The Islamic Emirate and its System
- Author: Abdul Hakim Ishaqzai
- Language: Arabic
- Subject: Islamic state
- Publisher: Darul Uloom al-Sharia
- Publication date: April 2022
- Publication place: Afghanistan
- Pages: 312

= The Islamic Emirate and its System =

Book and manifesto published by Abdul Haqim Ishaqzai

The Islamic Emirate and its System (Arabic: الإمارة الإسلامية ومنظومتها, al-Imarat al-Islamiat wa-Manzumatuha) is a book and manifesto published by Abdul Haqim Ishaqzai, the Chief Justice of the Islamic Emirate of Afghanistan. The book is a manifesto of the Islamic Movement of Taliban describing how to establish and run an Islamic Emirate.

However there is dispute if this book represents the political views of the Taliban as a whole or the Kandahari Taliban.

== Authorship, review and publishing ==
Chief Justice Abdul Hakim Ishaqzai was the author, having his book reviewed by Haibatullah Akhundzada, the Leader of the Islamic Emirate of Afghanistan. The book was also reviewed by a numerous individuals from the ulema who subsequently endorsed the work. Askundzada endorsed the work as well.

The book was published by Darul Uloom al-Sharia in Arabic. The use of Arabic was meant to allow the book to be read by a wider range of audiences and be compared more easily to other Islamic works.

== Content ==

The book is 312 pages and contains content including areas concerning governance, the rights and roles of women, jihad, political leadership and administration, and types of education.

=== Goal of the Islamic Movement of Taliban ===
The book states that the goal of the Islamic Movement of Taliban is the formation of an Islamic state after the withdraw of occupying forces. He states that the goal of such a state is to be governed by Sharia as informed by the Hanafi jurisprudence.

=== Role of the armed forces and Islamic Emirate ===
The book explains that the first priority of the armed forces is to carry out Allah's divine will. It explains that its second priority is to protect the Islamic Emirate and ummah's assets and territory. This includes madrassas, private property, public property, mosques, and the borders of the ummah. However, jihad is the armed forces foremost duty.

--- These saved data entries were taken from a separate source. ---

(* ===== verification/Libc.v ===== *)
(** * The C string functions (crates/littlefs2-sys/src/lib.rs)

    What littlefs calls from the C library, over a memory that maps addresses to bytes;
    reading an address that is not mapped is undefined behaviour, [None].  The loops
    run on fuel. *)
From stdpp Require Import gmap.
From S2P Require Import Prelude.
#[local] Open Scope Z_scope.

Abbreviation Mem := (gmap Z Z).

Fixpoint strlen_from (fuel : nat) (m : Mem) (s : Z) (n : nat) : option nat :=
  match fuel with
  | O => None
  | S fuel => b ← m !! (s + Z.of_nat n); if b =? 0 then Some n else strlen_from fuel m s (n + 1)
  end.
Definition strlen (fuel : nat) (m : Mem) (s : Z) : option nat := strlen_from fuel m s 0.

(** The inner option is the null pointer. *)
Fixpoint strchr_from (fuel : nat) (m : Mem) (s b : Z) (i : nat) : option (option Z) :=
  match fuel with
  | O => None
  | S fuel =>
      cur ← m !! (s + Z.of_nat i);
      if cur =? b then Some (Some (s + Z.of_nat i)) else if cur =? 0 then Some None else strchr_from fuel m s b (i + 1)
  end.
Definition strchr (fuel : nat) (m : Mem) (s c : Z) : option (option Z) := strchr_from fuel m s (as_u8 c) 0.

(** The inner loop of [strspn] and [strcspn]: is [c] in the string at [set]? *)
Fixpoint in_set (fuel : nat) (m : Mem) (set c : Z) (a : nat) : option bool :=
  match fuel with
  | O => None
  | S fuel => b ← m !! (set + Z.of_nat a); if b =? 0 then Some false else if b =? c then Some true else in_set fuel m set c (a + 1)
  end.

(** [stop] is what the inner loop says of a byte that ends the span. *)
Fixpoint span_from (stop : bool) (fuel : nat) (m : Mem) (s set : Z) (n : nat) : option nat :=
  match fuel with
  | O => None
  | S fuel' =>
      c ← m !! (s + Z.of_nat n);
      if c =? 0 then Some n else
      found ← in_set fuel m set c 0;
      if Bool.eqb found stop then Some n else span_from stop fuel' m s set (n + 1)
  end.
Definition strspn (fuel : nat) (m : Mem) (s accept : Z) : option nat := span_from false fuel m s accept 0.
Definition strcspn (fuel : nat) (m : Mem) (s reject : Z) : option nat := span_from true fuel m s reject 0.

(** ** Strings in memory *)

(** The bytes [l], none of them zero, lie at [s] and a zero follows. *)
Definition cstr (m : Mem) (s : Z) (l : list Z) : Prop :=
  Forall (fun b => b <> 0) l /\ forall i b, (l ++ [0]) !! i = Some b -> m !! (s + Z.of_nat i) = Some b.

(** The length of the longest prefix whose bytes satisfy [p]. *)
Fixpoint prefix_len (p : Z -> bool) (l : list Z) : nat := match l with b :: l => if p b then S (prefix_len p l) else O | [] => O end.

Definition mem_of (b : Z) (l : list Z) : bool := bool_decide (b ∈ l).

Lemma drop_next {A} (l : list A) n b r : drop n l = b :: r -> drop (n + 1) l = r /\ l !! n = Some b.
Proof.
  intros E. split.
  - rewrite <- drop_drop, E. reflexivity.
  - rewrite <- (Nat.add_0_r n), <- lookup_drop, E. reflexivity.
Qed.

(** The byte at an offset inside the string or at its end. *)
Lemma cstr_byte m s l n : cstr m s l -> (n <= length l)%nat -> m !! (s + Z.of_nat n) = Some (match drop n l with b :: _ => b | [] => 0 end).
Proof.
  intros [_ Hm] Hn. apply Hm. rewrite <- (take_drop n l) at 1. rewrite <- app_assoc, lookup_app_r by (rewrite length_take; lia).
  rewrite length_take, Nat.min_l, Nat.sub_diag by lia. by destruct (drop n l).
Qed.

Lemma cstr_nonzero m s l n b r : cstr m s l -> drop n l = b :: r -> b <> 0.
Proof. intros [Hf _] E. apply drop_next in E as [_ E]. exact (Forall_lookup_1 _ _ _ _ Hf E). Qed.

(** One step of a scan at offset [n]. *)
Ltac scan_step Hc n :=
  rewrite (cstr_byte _ _ _ n Hc) by lia; cbn [mbind option_bind];
  let E := fresh "E" in
  match type of Hc with cstr _ _ ?l => destruct (drop n l) as [|b r] eqn:E end;
  [|pose proof (cstr_nonzero _ _ _ _ _ _ Hc E) as Hnz; destruct (drop_next _ _ _ _ E) as [E' Hb]; pose proof (lookup_lt_Some _ _ _ Hb) as Hlt].

Lemma strlen_run m s l : cstr m s l -> forall fuel n, (n <= length l)%nat -> (length l - n < fuel)%nat -> strlen_from fuel m s n = Some (length l).
Proof.
  intros Hc. induction fuel as [|fuel IH]; intros n Hn Hf; [lia|]. cbn [strlen_from]. scan_step Hc n.
  - cbn. f_equal. apply (f_equal length) in E. rewrite length_drop in E. cbn in E. lia.
  - rewrite (proj2 (Z.eqb_neq b 0)) by done. apply IH; lia.
Qed.

Lemma in_set_run m s l c : cstr m s l -> forall fuel n, (n <= length l)%nat -> (length l - n < fuel)%nat -> in_set fuel m s c n = Some (mem_of c (drop n l)).
Proof.
  intros Hc. induction fuel as [|fuel IH]; intros n Hn Hf; [lia|]. cbn [in_set]. scan_step Hc n; [done|].
  rewrite (proj2 (Z.eqb_neq b 0)) by done. unfold mem_of. destruct (Z.eqb_spec b c) as [->|Hne].
  - rewrite bool_decide_eq_true_2; [done|by left].
  - rewrite IH, E' by lia. unfold mem_of. f_equal. apply bool_decide_ext. rewrite list.elem_of_cons. split; [by right|by intros [->|]].
Qed.

Lemma span_run stop m s l set k : cstr m s l -> cstr m set k -> forall fuel n,
  (n <= length l)%nat -> (length l - n < fuel)%nat -> (length k < fuel)%nat -> (length l - n + length k < fuel)%nat ->
  span_from stop fuel m s set n = Some (n + prefix_len (fun b => negb (Bool.eqb (mem_of b k) stop)) (drop n l))%nat.
Proof.
  intros Hc Hk. induction fuel as [|fuel IH]; intros n Hn Hf Hf2 Hf3; [lia|]. cbn [span_from]. scan_step Hc n; [cbn; f_equal; lia|].
  rewrite (proj2 (Z.eqb_neq b 0)) by done. rewrite (in_set_run m set k b Hk (S fuel) 0) by lia. rewrite drop_0. cbn [mbind option_bind prefix_len].
  destruct (Bool.eqb (mem_of b k) stop); cbn [negb]; [f_equal; lia|]. rewrite IH, E' by lia. f_equal. lia.
Qed.

Lemma strchr_run m s l c : cstr m s l -> forall fuel n, (n <= length l)%nat -> (length l - n < fuel)%nat ->
  strchr_from fuel m s c n = Some ((fun i => s + Z.of_nat (n + i)) <$> position (Z.eqb c) (drop n l ++ [0])).
Proof.
  intros Hc. induction fuel as [|fuel IH]; intros n Hn Hf; [lia|]. cbn [strchr_from]. scan_step Hc n.
  - cbn [app position]. rewrite (Z.eqb_sym c 0), Z.eqb_refl. destruct (0 =? c); [|done]. cbn [fmap option_fmap option_map]. do 3 f_equal. lia.
  - cbn [app position]. rewrite (Z.eqb_sym c b). destruct (b =? c); [cbn [fmap option_fmap option_map]; do 3 f_equal; lia|].
    rewrite (proj2 (Z.eqb_neq b 0)) by done. rewrite IH, E' by lia. f_equal.
    destruct (position (Z.eqb c) (r ++ [0])); cbn; [|done]. do 2 f_equal. lia.
Qed.

(** C40: Each of the four terminates on a terminated string and returns what the C standard
    says: the length; the first occurrence of the character, the terminator included,
    or the null pointer; the longest prefix made of, or free of, the bytes of the
    second string. *)
Theorem libc_strings (m : Mem) s l t k c fuel (Hs : cstr m s l) (Ht : cstr m t k) (Hf : (length l + length k < fuel)%nat) :
  strlen fuel m s = Some (length l) /\
  strchr fuel m s c = Some ((fun i => s + Z.of_nat i) <$> position (Z.eqb (as_u8 c)) (l ++ [0])) /\
  strspn fuel m s t = Some (prefix_len (fun b => mem_of b k) l) /\
  strcspn fuel m s t = Some (prefix_len (fun b => negb (mem_of b k)) l).
Proof.
  assert (forall p q, (forall b, p b = q b) -> prefix_len p l = prefix_len q l) as Hp.
  { clear. intros p q H. induction l as [|b l IH]; [done|]. cbn. by rewrite H, IH. }
  split_and!.
  - apply (strlen_run m s l Hs); lia.
  - unfold strchr. rewrite (strchr_run m s l (as_u8 c) Hs) by lia. done.
  - unfold strspn. rewrite (span_run false m s l t k Hs Ht) by lia. f_equal. apply Hp. intros b. by destruct (mem_of b k).
  - unfold strcspn. rewrite (span_run true m s l t k Hs Ht) by lia. f_equal. apply Hp. intros b. by destruct (mem_of b k).
Qed.

(** Two strings in a memory: a path at 100, a separator at 200. *)
Definition mem_demo : Mem := list_to_map (zip [100; 101; 102; 103; 104; 200; 201] (bs "a/bc" ++ [0] ++ bs "/" ++ [0])).

Lemma libc_strings_witness : strcspn 10 mem_demo 100 200 = Some 1%nat /\ strchr 10 mem_demo 100 47 = Some (Some 101).
Proof.
  assert (cstr mem_demo 100 (bs "a/bc") /\ cstr mem_demo 200 (bs "/")) as [Hs Ht].
  { split; (split; [repeat constructor; discriminate|]); intros i b Hi; do 5 (destruct i as [|i]; [cbn in Hi; simplify_eq; reflexivity|]); discriminate Hi. }
  destruct (libc_strings mem_demo 100 (bs "a/bc") 200 (bs "/") 47 10 Hs Ht) as (_ & H2 & _ & H4); [cbn; lia|].
  split; [exact H4|exact H2].
Defined.
(** * Opmasks: operation masks of Turboshaft (src/compiler/turboshaft/opmasks.h)

    An opmask lets a type check on an operation look at the opcode and at some
    fields of the operation in one step: the first 8 bytes of the object are
    masked with a generic mask and compared with one specific shape.

    The header is a family of [constexpr] functions over [uint64_t]; they are
    embedded as functions over [Z] with the 64-bit wrap-around written out.
    Template parameters become ordinary parameters: a [MaskBuilder<Op,
    Fields...>] is a section over [Op] and the list [Fields]. *)

From Stdlib Require Import ZArith NArith List Lia Bool Permutation Btauto.
From Stdlib Require Import Strings.Byte.
From coqutil Require Import Z.bitblast.
Import ListNotations.
Local Open Scope Z_scope.

(** ** Machine integers *)

(** Modelled from the spec: [kBitsPerByte] is declared outside this header;
    the spec measures fields in bytes of 8 bits. *)
Definition kBitsPerByte : N := 8.

(** [sizeof(uint64_t)]. *)
Definition sizeof_uint64_t : N := 8.

(** [static_cast<uint64_t>(x)]: reduction modulo 2^64, which sign-extends a
    negative value of a narrower signed type. *)
Definition to_uint64 (x : Z) : Z := x mod 2 ^ 64.

(** [x << n] on [uint64_t]: bits shifted past bit 63 are lost. *)
Definition shl64 (x : Z) (n : N) : Z := to_uint64 (Z.shiftl x (Z.of_N n)).

(** [x >> n] on [uint64_t]. *)
Definition shr64 (x : Z) (n : N) : Z := Z.shiftr x (Z.of_N n).

(** [~x] on [uint64_t]. *)
Definition not64 (x : Z) : Z := Z.lxor x (to_uint64 (-1)).

(** ** Field descriptors *)

(** The integral (or enumeration) type [T] of a field, as [FIELD] hands it to
    [OpMaskField] after [UnwrapRepresentation] has replaced a representation
    wrapper by its [Enum]: what the header uses of it is [sizeof(T)] and how
    [static_cast<uint64_t>] extends it.  In C++ [sizeof(T)] is at least 1;
    nothing below depends on that. *)
Record IntType : Set := { is_signed : bool; sizeof : N }.

Definition uint8_t : IntType := {| is_signed := false; sizeof := 1 |}.
Definition int8_t : IntType := {| is_signed := true; sizeof := 1 |}.
Definition uint16_t : IntType := {| is_signed := false; sizeof := 2 |}.
Definition uint32_t : IntType := {| is_signed := false; sizeof := 4 |}.

(** The values a variable of type [T] can hold. *)
Definition has_type (T : IntType) (v : Z) : bool :=
  let bits := Z.of_N (sizeof T * kBitsPerByte) in
  if is_signed T
  then (- 2 ^ (bits - 1) <=? v) && (v <? 2 ^ (bits - 1))
  else (0 <=? v) && (v <? 2 ^ bits).

(** [template <typename T, size_t Offset> struct OpMaskField]. *)
Record OpMaskField : Set := { type : IntType; offset : N }.

Definition size (F : OpMaskField) : N := sizeof (type F).

(** The [static_assert] of [OpMaskField]. *)
Definition OpMaskField_ok (F : OpMaskField) : bool :=
  (offset F + size F <=? sizeof_uint64_t)%N.

(** [encode_for_mask]. *)
Definition encode_for_mask (value : Z) : Z := to_uint64 value.

(** A value is within the range representable by the field's byte width:
    it lies in [0, 2^(8*size) - 1], the unsigned contents of [size] bytes.
    Every value of an unsigned field type fits; a negative value of a signed
    field type does not. *)
Definition fits (F : OpMaskField) (v : Z) : bool :=
  (0 <=? v) && (v <? 2 ^ Z.of_N (size F * kBitsPerByte)).

(** ** Opcodes and masks *)

(** Modelled from the spec: the enumeration [Opcode] is declared in
    operations.h; it is an unsigned tag of one byte (the header asserts
    [sizeof(Operation::opcode) == sizeof(uint8_t)]). *)
Definition Opcode : Set := byte.

Definition opcode_value (opcode : Opcode) : Z := Z.of_N (Byte.to_N opcode).

(** Modelled from the spec: [OpMaskT<Op, Mask, Value>] is declared in
    operations.h; a Shape Mask is the triple of the owning operation type, the
    selector mask and the expected pattern. *)
Record OpMaskT : Set := { operation : Opcode; mask : Z; value : Z }.

(** ** MaskBuilder *)

Definition BuildBaseMask : Z := to_uint64 0xFF.

Definition EncodeBaseValue (opcode : Opcode) : Z :=
  to_uint64 (opcode_value opcode).

Definition BuildFieldMask (F : OpMaskField) : Z :=
  let ones := shr64 (to_uint64 (-1))
                    ((sizeof_uint64_t - size F) * kBitsPerByte) in
  shl64 ones (offset F * kBitsPerByte).

(** The two [static_assert]s of [BuildFieldMask]. *)
Definition BuildFieldMask_ok (F : OpMaskField) : bool :=
  (size F <? sizeof_uint64_t)%N && (offset F + size F <=? sizeof_uint64_t)%N.

Definition EncodeFieldValue (F : OpMaskField) (value : Z) : Z :=
  shl64 (encode_for_mask value) (offset F * kBitsPerByte).

Section MaskBuilder.

Variable Op : Opcode.
Variable Fields : list OpMaskField.

(** [(base_mask | ... | BuildFieldMask<Fields>())], a left fold. *)
Definition BuildMask : Z :=
  let base_mask := BuildBaseMask in
  fold_left (fun acc F => Z.lor acc (BuildFieldMask F)) Fields base_mask.

(** [(base_mask | ... | EncodeFieldValue<Fields>(args))]: the two packs are
    expanded together, [args] has one value per field. *)
Definition EncodeValue (args : list Z) : Z :=
  let base_mask := EncodeBaseValue Op in
  fold_left (fun acc Fa => Z.lor acc (EncodeFieldValue (fst Fa) (snd Fa)))
            (combine Fields args) base_mask.
(** The initial view, given the game window part of the handler. *)
Definition initial_view (window : AppState -> list ServerMessage)
    (gas : GasCosts) (contract : Address) (s : AppState) : list ServerMessage :=
  [ConnectionInfo contract gas] ++
  [CurrentPrice (current_price s)] ++
  [CurrentBlockHeight (current_block_height s)] ++
  window s ++ name_messages s ++ position_messages s.

(** [ws_sender.send(..).await?] over a list, on a socket that accepts
    [cap] more messages and then errors: the messages written and whether
    every send succeeded. *)
Fixpoint socket_send_all (cap : nat) (ms : list ServerMessage)
    : list ServerMessage * bool :=
  match ms with
  | [] => ([], true)
  | m :: ms' =>
      match cap with
      | O => ([], false)
      | S c => let '(out, ok) := socket_send_all c ms' in (m :: out, ok)
      end
  end.

(** What a session's socket carries: the initial view, each send with [?]
    (a failure returns from the handler, so nothing is relayed), then the
    [send_task] relaying [relayed], the messages taken from
    [broadcast_rx] and [client_rx] by its [select!] loop, until a send
    fails ([break]). *)
Definition session_transcript (window : AppState -> list ServerMessage)
    (cap : nat) (gas : GasCosts) (contract : Address) (s : AppState)
    (relayed : list ServerMessage) : list ServerMessage :=
  let '(out, ok) := socket_send_all cap (initial_view window gas contract s) in
  if ok then out ++ (socket_send_all (cap - length out) relayed).1 else out.

Definition handle_connection_transcript := session_transcript window_status_ws.
Definition handle_axum_connection_transcript := session_transcript window_status_axum.

(** [address.parse::<Address>()]: an optional [0x] prefix, then exactly
    40 hexadecimal digits. *)
Definition hex_digit (c : ascii) : option Z :=
  let n := Z.of_nat (nat_of_ascii c) in
  if (48 <=? n) && (n <=? 57) then Some (n - 48)
  else if (97 <=? n) && (n <=? 102) then Some (n - 87)
  else if (65 <=? n) && (n <=? 70) then Some (n - 55)
  else None.

Fixpoint hex_value (s : string) (acc : Z) : option Z :=
  match s with
  | EmptyString => Some acc
  | String c s' =>
      match hex_digit c with
      | Some d => hex_value s' (acc * 16 + d)
      | None => None
      end
  end.

(** [const_hex]'s [strip_prefix]: drops a leading [0x] or [0X]. *)
Definition strip_0x (s : string) : string :=
  if String.prefix "0x" s || String.prefix "0X" s
  then String.substring 2 (String.length s - 2) s else s.

Definition parse_address (s : string) : option Address :=
  let body := strip_0x s in
  if Nat.eqb (String.length body) 40 then hex_value body 0 else None.

(** The [GetNonce] arm (identical in both handlers). *)
Definition handle_get_nonce (client_tx : Chan) (address : string) : M unit :=
  match parse_address address with
  | Some addr =>
      r <- get_transaction_count addr ;;
      match r with
      | ROk nonce =>
          client_send client_tx (NonceResponse addr nonce) ;;;
          emit (EvEnqueue (Fund addr client_tx))
      | RErr e =>
          client_send client_tx (TxError ("Failed to get nonce: " ++ e)%string)
      end
  | None => ret tt
  end.

(** [const_hex::FromHexError] and its [Display]. *)
Inductive FromHexError :=
| OddLength
| InvalidHexCharacter (c : ascii) (index : nat).

(** A value [0..255] in hexadecimal without leading zeros. *)
Definition hex_min (n : Z) : string :=
  if n <? 16 then hex_digits 1 n EmptyString else hex_digits 2 n EmptyString.

(** [{:?}] of the [char] [b as char] of a byte [b] (U+0000..U+00FF):
    quoted, with Rust's escapes, and [\u{..}] for the characters that
    are not printable (controls, U+007F..U+00A0 and U+00AD); the others
    above U+007F are written in UTF-8. *)
Definition debug_char (c : ascii) : string :=
  let n := Z.of_nat (nat_of_ascii c) in
  let body :=
    if n =? 0 then "\0" else if n =? 9 then "\t" else if n =? 10 then "\n"
    else if n =? 13 then "\r" else if n =? 39 then "\'" else if n =? 92 then "\\"
    else if (32 <=? n) && (n <=? 126) then String c EmptyString
    else if (161 <=? n) && negb (n =? 173) then
      String (ascii_of_nat (Z.to_nat (192 + n / 64)))
        (String (ascii_of_nat (Z.to_nat (128 + n mod 64))) EmptyString)
    else ("\u{" ++ hex_min n ++ "}")%string in
  ("'" ++ body ++ "'")%string.

Definition from_hex_error_msg (e : FromHexError) : string :=
  match e with
  | OddLength => "odd number of digits"
  | InvalidHexCharacter c index =>
      ("invalid character " ++ debug_char c ++ " at position " ++ pretty index)%string
  end.

(** The first byte of [s] that is not a hexadecimal digit, with its
    position counted from [i]. *)
Fixpoint first_invalid (s : string) (i : nat) : option (ascii * nat) :=
  match s with
  | EmptyString => None
  | String c s' =>
      match hex_digit c with
      | Some _ => first_invalid s' (S i)
      | None => Some (c, i)
      end
  end.

(** [raw_tx.parse::<Bytes>()], that is [const_hex::decode]: an odd length
    is refused first, then the prefix is stripped and the first invalid
    character reported; the error is given as its [Display] text. *)
Definition parse_bytes (s : string) : Result unit :=
  if negb (Nat.even (String.length s)) then RErr (from_hex_error_msg OddLength)
  else
    match first_invalid (strip_0x s) 0 with
    | Some (c, index) => RErr (from_hex_error_msg (InvalidHexCharacter c index))
    | None => ROk tt
    end.

(** [str::is_char_boundary]: [i] is the length, or the byte at [i] is not
    a UTF-8 continuation byte (the string holds the UTF-8 encoding). *)
Definition is_char_boundary (s : string) (i : nat) : bool :=
  match String.get i s with
  | None => Nat.eqb i (String.length s)
  | Some c => negb ((128 <=? nat_of_ascii c)%nat && (nat_of_ascii c <=? 191)%nat)
  end.
(** * guacamole-server: guacenc instruction handling, RDP display sizing and
      the terminal typescript buffer

  A shallow embedding of

  - [src/guacenc/instruction-blob.c]   (module [Guacenc]),
  - [src/guacenc/encode.h]             (module [Replay], a declaration),
  - [src/protocols/rdp/rdp_disp.c]     (module [RdpDisp]),
  - [src/terminal/typescript.c]        (module [Typescript]),

  and the properties of these functions.  C [int] values are integers of
  [Z] with the 32-bit wrap-around written out, C strings are byte strings
  read up to their first NUL byte, and a store outside an array or a
  division that traps (by zero, or of [INT_MIN] by -1) has no result. *)

From Stdlib Require Import ZArith Lia Ascii DecimalString.
From stdpp Require Import base option list gmap strings.

Local Open Scope Z_scope.

(** ** C integers *)

Module CInt.

Definition INT_MAX : Z := 2147483647.
Definition INT_MIN : Z := -2147483648.
Definition LONG_MAX : Z := 9223372036854775807.
Definition LONG_MIN : Z := -9223372036854775808.

(** The value of a [w]-bit two's complement integer holding [z]. *)
Definition wrap (w : Z) (z : Z) : Z :=
  (z + 2 ^ (w - 1)) mod 2 ^ w - 2 ^ (w - 1).

(** Conversion to [int] and to the 64-bit types ([long],
    [guac_timestamp]). *)
Definition to_int (z : Z) : Z := wrap 32 z.
Definition to_int64 (z : Z) : Z := wrap 64 z.
(** * A shallow embedding of the TGA decoder (src/index.ts)

    The decoder is a single pass over a [Uint8Array]: header reader,
    format classifier, color-map reader, pixel-data reader (with RLE
    expansion) and pixel translator.  The embedding keeps the source's
    function names and threads the shared read pointer explicitly.

    JavaScript numbers that occur in the decoder are integers well below
    2^53 (products of 16-bit and 8-bit header fields and sums of them), so
    they are modelled by [Z]; the 32-bit wrap-around of the bitwise
    operators is written out.  Typed-array allocation is assumed to succeed
    for every non-negative length. *)

From Stdlib Require Import ZArith Lia Bool.
From Stdlib Require Import Init.Byte.
From Stdlib Require Strings.Byte.
From stdpp Require Import base list.

Local Open Scope Z_scope.

(** ** JavaScript values and operators used by the decoder *)

Module JS.

(** The values the decoder computes with: [undefined] comes from reading a
    typed array out of range, [nan] from arithmetic on [undefined]. *)
Inductive jsval : Type :=
| undefined
| nan
| num (z : Z).

(** ToInt32, applied to both operands of every bitwise operator. *)
Definition wrap32 (z : Z) : Z := (z + 2 ^ 31) mod 2 ^ 32 - 2 ^ 31.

=== Types of government ===
The book divides government in to two types, al-jabayat (levies) and al-hedayat (guidance). The author elaborates that the former system is concerned with enriching those who presided over state institutions, material, and political considerations. It explains that an Islamic state should be governed according to al-hedayat where the poor are not exploited to enrich the state. It says that this form of governance is according to divine, not man-made law. It says that the Islamic Emirate of Afghanistan is governed by the latter system.

The book also defines several elements that make up an Islamic state, which include guidance, and independent judiciary, an Islamic army, and Sharia. It explains that such a state will not succeed without implementing the Quran and Sunnah as understood by the early generations of jurists and Muslims (who are defined as the Mujahideen). It adds that this was the goal of the Islamic Movement of Taliban, and is the people of Afghanistan.

=== Sources of Sharia ===
The book explains that there several sources of Sharia. These sources include, but are not limited to, the Quran, Hadith, Qiyas, Ijma, and khayr.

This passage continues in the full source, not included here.